Some people at work are never the main character in the final presentation. They do not close the biggest deal, lead the product demo, or debug the hardest issue. But when they are away for a few days, the gaps begin to show: meetings feel tenser, information breaks, documentation stops moving, small tasks remain unclaimed, and the team realizes that part of its rhythm had been carried by someone quiet.
Reading about Zhu Bajie, Sha Wujing, and the White Dragon Horse in the Journey to the West material, I do not want to reduce them to a simple ranking of who is useful and who is not. Each represents a different kind of value inside a team. Some value is easy to see because it resolves crisis. Some value becomes visible only when it disappears. Work is the same: not every contribution shines in the same way.
Zhu Bajie is often remembered for appetite, complaints, and the temptation to turn back. But from another angle, he is the person who keeps the air from freezing. In a tense team, someone who can make the room breathe, ask the awkward question, or soften a difficult retro can be genuinely useful. Not because work should become a joke, but because people still need room to be human when pressure has lasted too long.
At work, a Zhu Bajie type might be the teammate who makes lunch less awkward, asks the question everyone else is afraid to ask, or keeps a retrospective from becoming a courtroom. They may not be the deepest specialist, but they soften relationships. A team full of sharp and fast people with no one who can ease the atmosphere may look effective on paper and still wear itself down from inside.

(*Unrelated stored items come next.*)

Lemma only_tuple ts ss :
  Forall2 reads_only ts ss -> reads_only (TTuple ts) (angle (str "tuple") (join (str ", ") ss)).
Proof.
  intros Hn.
  assert (I : built_inner (join (str ", ") ss)).
  { clear -Hn. induction Hn as [|t s ts ss [B _] Hn IH]; [split; [by eexists|done|done]|]. apply inner_of_name in B.
    destruct ss as [|s' ss]; [done|]. by apply (inner_join s). }
  assert (G : traverse id (map getDataTypeNameByCode ts) = Ok ss).
  { apply traverse_ok, Forall2_fmap_l. clear -Hn. induction Hn as [|t s ts ss [[] _] _ IH]; by constructor. }
  split.
  - apply inner_angle; [word|done|cbn [getDataTypeNameByCode]; by rewrite G|].
    intros Ht Hc. destruct Hn as [|t s ts ss [B _] Hn]; [by destruct Ht|]. destruct Hn as [|t' s' ts ss _ Hn]; [|by exists s, (" "%char :: join (str ", ") (s' :: ss))].
    apply (bn_cut _ _ B); [|done]. cbn [nameable map] in Ht. destruct Ht as (_ & [Ht _]%Forall_cons & _). exact Ht.
  - intros [|fuel] r Hf Hr; [lia|]. destruct ss as [|s ss].
    { inversion Hn; subst. done. }
    rewrite length_angle in Hf. set (inner := join (str ", ") (s :: ss)) in *.
    assert (N : Forall name_ok (s :: ss)) by (clear -Hn; induction Hn as [|? ? ? ? [[] _]]; by constructor).
    assert (Hne : inner <> []).
    { apply Forall_cons in N as [N1 _]. intros E. apply (name_nonempty s N1). unfold inner in E. destruct ss; [done|]. by apply app_eq_nil in E as [? _]. }
    rewrite angled_lookup in Hr by (done || word || apply I). cbv zeta in Hr. cbn [String.eqb Ascii.eqb Bool.eqb] in Hr.
    destruct (traverse _ _) as [rs|] eqn:T in Hr; [|done]. clear Hr. apply traverse_ok in T.
    assert (Bal : Forall (fun x => balance x = 0) (split_on ","%char inner)).
    { apply Forall_forall. intros x Hx. destruct (split_on_parts _ _ _ Hx) as (a & b & E). destruct (trim_part x) as (c & d & Ex & <-).
      apply list_elem_of_lookup in Hx as [i Hi]. destruct (Forall2_lookup_l _ _ _ _ _ T Hi) as (t & _ & Hy).
      assert (E' : inner = (a ++ c) ++ trim x ++ (d ++ b)) by (rewrite E; rewrite Ex at 1; by rewrite <- !app_assoc).
      pose proof (loop_read fuel (trim x)) as R. rewrite Hy in R. apply R.
      - apply (plain_part (a ++ c) _ (d ++ b)). rewrite <- E'. split; apply I.
      - apply (f_equal length) in E'. rewrite !length_app in E'. lia. }
    assert (Free : Forall comma_free (s :: ss)).
    { apply Forall_forall. intros x Hx. destruct (comma_free_dec x) as [|(a & b & Ex)]; [done|]. exfalso.
      assert (Bs : Forall (fun s => balance s = 0) (s :: ss)) by (clear -Hn; induction Hn as [|? ? ? ? [B _]]; constructor; [by eapply name_balance|done]).
      destruct (join_cut _ x a b Hx Ex Bs) as (p & q & Ej & Bp). unfold inner in Bal. rewrite Ej in Bal. apply split_on_balanced in Bal.
      apply list_elem_of_lookup in Hx as [i Hi]. destruct (Forall2_lookup_r _ _ _ _ _ Hn Hi) as (t & _ & [B _]).
      pose proof (name_comma_cut _ _ _ _ B Ex). lia. }
    destruct (join_names s ss N Free) as [Hj _]. fold inner in Hj.
    assert (T' : Forall2 (fun s r => getByName_loop fuel s = Ok r) (s :: ss) rs) by (rewrite <- Hj; by apply Forall2_fmap_l).
    assert (Len : Forall (fun s => (length s < fuel)%nat) (s :: ss)).
    { apply Forall_forall. intros x Hx. pose proof (length_join_in (str ", ") x _ Hx). unfold inner in Hf. lia. }
    assert (All : Forall (fun t => nameable t /\ no_comma t = true) ts).
    { clear -Hn T' Len Free. revert rs T'. induction Hn as [|t x ts xs [B L] _ IH]; intros rs T'; [constructor|].
      apply Forall2_cons_inv_l in T' as (r & rs' & Hr & T' & ->). apply Forall_cons in Len as [H1 Len], Free as [F1 Free].
      pose proof (L fuel r H1 Hr) as Nt. constructor; [|by eapply IH]. split; [done|].
      destruct (no_comma t) eqn:C; [done|]. destruct (bn_cut _ _ B Nt C) as (a & b & ->). apply Forall_app in F1 as [_ [F1 _]%Forall_cons]. done. }
    cbn [nameable]. split_and!; [by inversion Hn| |].
    + clear -All. induction All as [|? ? []]; by constructor.
    + clear -All. induction All as [|? ? [_ E]]; [done|]. cbn. by rewrite E.
Qed.

Lemma built_reads_only t : built t -> exists s, reads_only t s.
Proof.
  induction t as [c|t IH|t IH|k v IHk IHv|ts IH|ks name fields IH|name|t d IH|info] using column_type_nested_ind; intros W; try done.
  - by apply only_simple.
  - destruct (IH W) as [s Hs]. eexists. apply (only_collection "list" t s Hs). by left.
  - destruct (IH W) as [s Hs]. eexists. apply (only_collection "set" t s Hs). by right.
  - destruct W as [Wk Wv]. destruct (IHk Wk) as [s1 H1], (IHv Wv) as [s2 H2]. eexists. by apply only_map.
  - assert (S : exists ss, Forall2 reads_only ts ss).
    { cbn [built] in W. clear -IH W. induction IH as [|t ts Ht _ IHt]; [by exists []|]. cbn [map] in W. apply Forall_cons in W as [W1 W].
      destruct (Ht W1) as [s Hs], (IHt W) as [ss Hss]. exists (s :: ss). by constructor. }
    destruct S as [ss Hss]. eexists. by apply only_tuple.
  - destruct W as (W & n & Hn & ->). destruct (IH W) as [s Hs]. eexists. by apply only_vector.
Qed.

(** C35: the name of a type built from native types, lists, sets, maps, tuples
    and vectors (with a dimension below 2^53) is lower case, and [getByName] reads it
    back as the type exactly when the type is [nameable]: when no parameter that
    the parser finds by its commas (the value of a map, the elements of a tuple)
    has a comma in its own name, and no tuple is empty.  The name of any other
    of these types is a TypeError.  So a decoded vector, which carries the name
    of the type of its elements, is encoded again with that type when it
    is [nameable]; otherwise its type is guessed from its first element. *)
Theorem getByName_name (t : column_type) (Ht : built t) :
  exists s, getDataTypeNameByCode t = Ok s /\ toLowerCase s = s /\
    (nameable t -> getByName s = Ok t /\
       forall x l, guessDataType (VVector (x :: l) (Some s)) = Ok (Some (TVector t (Int (Z.of_nat (S (length l))))))) /\
    (~ nameable t -> getByName s = Throw TypeError /\
       forall x l, guessDataType (VVector (x :: l) (Some s)) = guessDataType (VVector (x :: l) None)).
Proof.
  destruct (built_reads_only t Ht) as (s & B & R). exists s. pose proof (bn_ok _ _ B) as N. pose proof (name_nonempty s N) as Hne.
  split_and!; [apply B|by apply name_lower; apply N| |]; intros Hn.
  - destruct (nameable_named t Hn) as (s' & G & _ & _ & L). rewrite (bn_name _ _ B) in G. injection G as <-.
    assert (E : getByName s = Ok t) by (apply L; lia). split; [done|]. intros x l. destruct s as [|c s]; [done|].
    cbn [guessDataType]. by rewrite E.
  - assert (E : getByName s = Throw TypeError); [|split; [done|]; intros x l; destruct s as [|c s]; [done|]; cbn [guessDataType]; by rewrite E].
    pose proof (loop_read (S (length s)) s (conj (name_chars _ N) (bn_udt _ _ B)) ltac:(lia)) as Hr. unfold getByName.
    destruct (getByName_loop _ s) as [r|e] eqn:E; [|by rewrite Hr]. exfalso. apply Hn. by apply (R _ r (Nat.lt_succ_diag_r _) E).
Qed.

Lemma getByName_name_witness :
  (exists s, getDataTypeNameByCode (TVector (TMap (TMap (TSimple 10) (TSimple 9)) (TSet (TSimple 8))) (Int 3)) = Ok s /\
    getByName s = Ok (TVector (TMap (TMap (TSimple 10) (TSimple 9)) (TSet (TSimple 8))) (Int 3))) /\
  exists s, getDataTypeNameByCode (TTuple [TSimple 9; TMap (TSimple 9) (TSimple 10)]) = Ok s /\ getByName s = Throw TypeError.
Proof.
  split.
  - destruct (getByName_name (TVector (TMap (TMap (TSimple 10) (TSimple 9)) (TSet (TSimple 8))) (Int 3))) as (s & G & _ & Hn & _).
    { split; [by repeat split|]. exists 3. split; [lia|done]. }
    exists s. split; [exact G|]. apply Hn. split; [by repeat split|]. exists 3. split; [lia|done].
  - destruct (getByName_name (TTuple [TSimple 9; TMap (TSimple 9) (TSimple 10)])) as (s & G & _ & _ & Hn).
    { repeat constructor; discriminate. }
    exists s. split; [exact G|]. apply Hn. intros (_ & _ & H). discriminate H.
Defined.

(** Nested collections whose names are cut at the wrong comma. *)
Lemma getByName_nested_defects :
  let read t := s ← getDataTypeNameByCode t; getByName s in
  read (TMap (TSimple 9) (TMap (TSimple 9) (TSimple 10))) = Throw TypeError /\
  read (TTuple [TSimple 9; TMap (TSimple 9) (TSimple 10)]) = Throw TypeError.
Proof. split; vm_compute; reflexivity. Qed.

Of course, warmth does not replace responsibility. Zhu Bajie also reminds me that a person who improves the mood still has to carry their part. In an office, if someone is funny but keeps pushing hard work to others, their charm loses value. The best humor does not make teammates pay for it with their workload.
Sha Wujing is a different lesson. He is steady, loyal, quiet, and dependable. Many teams appreciate this kind of person. But the material raises a difficult warning: honesty and diligence may not be enough if the value created is too easy to replace. I think this should be read kindly, not judgmentally. No one should be dismissed because they are not loud. But each of us still needs to ask whether our contribution is growing over time.
A diligent teammate who writes meeting notes well is valuable. But if years pass and they still only record what others decide, without asking better questions, summarizing insight, or naming risk, they may get stuck in a replaceable support role. A support teammate who is always polite and punctual is valuable. But if they do not learn the product deeply, classify root causes, or help reduce repeated tickets, their work may be seen more narrowly than the effort they truly give.
The lesson from Sha Wujing is not to become louder. It is to make steadiness deeper. If you are the person who keeps operations running, learn to see patterns. If you own documentation, turn it into a better onboarding system. If you support the team, learn to prevent problems earlier instead of only reporting that they have happened. Quiet work can still become strong work when its capability becomes clearer.
The White Dragon Horse makes me think of infrastructure. In a company, infrastructure is often ignored when it works: servers stay up, CI runs, shared drives are organized, payroll arrives on time, laptops are ready, the internet is stable, and the office is calm enough to work in. Infrastructure people are often remembered only during failure. But without them, the visible performers cannot perform for long.
I once saw an engineering team change its rhythm because someone quietly reduced the build pipeline from forty minutes to twelve. No one applauded every day, but the whole team saved hundreds of hours of waiting. An office admin who standardizes equipment setup for new hires may not be called innovative, but onboarding becomes much less messy. Contributions like these are White Dragon Horse work: quiet, steady, and essential to the road.
This note makes me want to look at teams more fairly. Do not only notice the person who appears during rescue moments. But also do not romanticize quiet work so much that growth disappears. A healthy team needs people who ease tension, people who keep operations steady, people who maintain infrastructure, and people who handle crisis. And wherever we stand, perhaps the useful question is this: is the value I create becoming clearer, deeper, and harder to replace year after year?